» WHAT THE TASK ASKS: Every line of the material that includes the word "Protection" is to be shown.

» DATA FOR ANALYSIS:

──────

(* ===== verification/Protection.v ===== *)
(** * Protection, on both sides of the wire

    The virtual machines page (VmsPage) draws an amber edge around every guest
    that no enabled job covers; the server (ServerPosture) counts the same
    guests as unprotected.  Each side decides from its own copy of the jobs and
    of the inventory; here the copies are related by what the job and inventory
    endpoints encode, and the two decisions compared. *)
From Stdlib Require Import QArith.
From stdpp Require Import gmap.
From S2P Require Import Prelude JsString JsNumber JsValue Policy GoString ServerSchedule ServerPosture Backups Format Dashboard Inventory VmsPage.
#[local] Open Scope Z_scope.

(** ** What the endpoints send *)

(** [JobSource]'s encoding. *)
Definition source_val (s : GoJobSource) : jsval :=
  let text (b : bytes) := if str_eqb b [] then None else Some (text_val b) in
  struct_val
    [ (u "hostId", text (jsrc_hostID s)); (u "vmid", if jsrc_vmid s =? 0 then None else Some (int_val (jsrc_vmid s)));
      (u "name", text (jsrc_name s)); (u "agentId", text (jsrc_agentID s));
      (u "paths", match jsrc_paths s with [] => None | ps => Some (VArr (map text_val ps)) end) ].

(** [tagFilter] is null for a job with a fixed list of sources. *)
Definition tagFilter_sent (g : GoJob) : option jsstr :=
  if str_eqb (gj_tagFilter g) [] then None else Some (utf8_to_utf16 (gj_tagFilter g)).

(** The console's copy of a job says what the server's job says. *)
Record job_sent (g : GoJob) (j : Job) : Prop := {
  sent_name : jb_name j = utf8_to_utf16 (gj_name g);
  sent_kind : jb_kind j = JVm ↔ gj_kind g = SourceVM;
  sent_enabled : jb_enabled j = gj_enabled g;
  sent_sources : jb_sources j = VArr (map source_val (gj_sources g));
  sent_filter : jb_tagFilter j = tagFilter_sent g;
}.

(** And its copy of a guest. *)
Record vm_sent (g : VM) (v : CachedVM) : Prop := {
  sent_vmid : vm_vmid v = rnd (inject_Z (ServerPosture.vm_vmid g));
  sent_host : vm_hostId v = IdStr (utf8_to_utf16 (ServerPosture.vm_hostID g));
  sent_tags : vm_tags v = VArr (map text_val (ServerPosture.vm_tags g));
}.

(** Text that survives the encoding, as valid UTF-8 does. *)
Definition sound_text (b : bytes) : Prop := go_string (utf8_to_utf16 b) = b.

(** What the server stores: ids of a guest, a filter and tags already
    normalised. *)
Record guest_ok (g : VM) : Prop := {
  ok_host : sound_text (ServerPosture.vm_hostID g) ∧ ServerPosture.vm_hostID g ≠ [];
  ok_vmid : 1 <= ServerPosture.vm_vmid g <= 2 ^ 53;
  ok_tags : Forall (λ t, sound_text t ∧ t ≠ []) (ServerPosture.vm_tags g);
}.

Record job_ok (ToLower : bytes → bytes) (g : GoJob) : Prop := {
  ok_sources : Forall (λ s, sound_text (jsrc_hostID s) ∧ 0 <= jsrc_vmid s <= 2 ^ 53) (gj_sources g);
  ok_filter : sound_text (gj_tagFilter g) ∧ ToLower (TrimSpace (gj_tagFilter g)) = gj_tagFilter g;
}.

──────

» EXERCISE RESULT:
(* ===== verification/Protection.v ===== *)
(** * Protection, on both sides of the wire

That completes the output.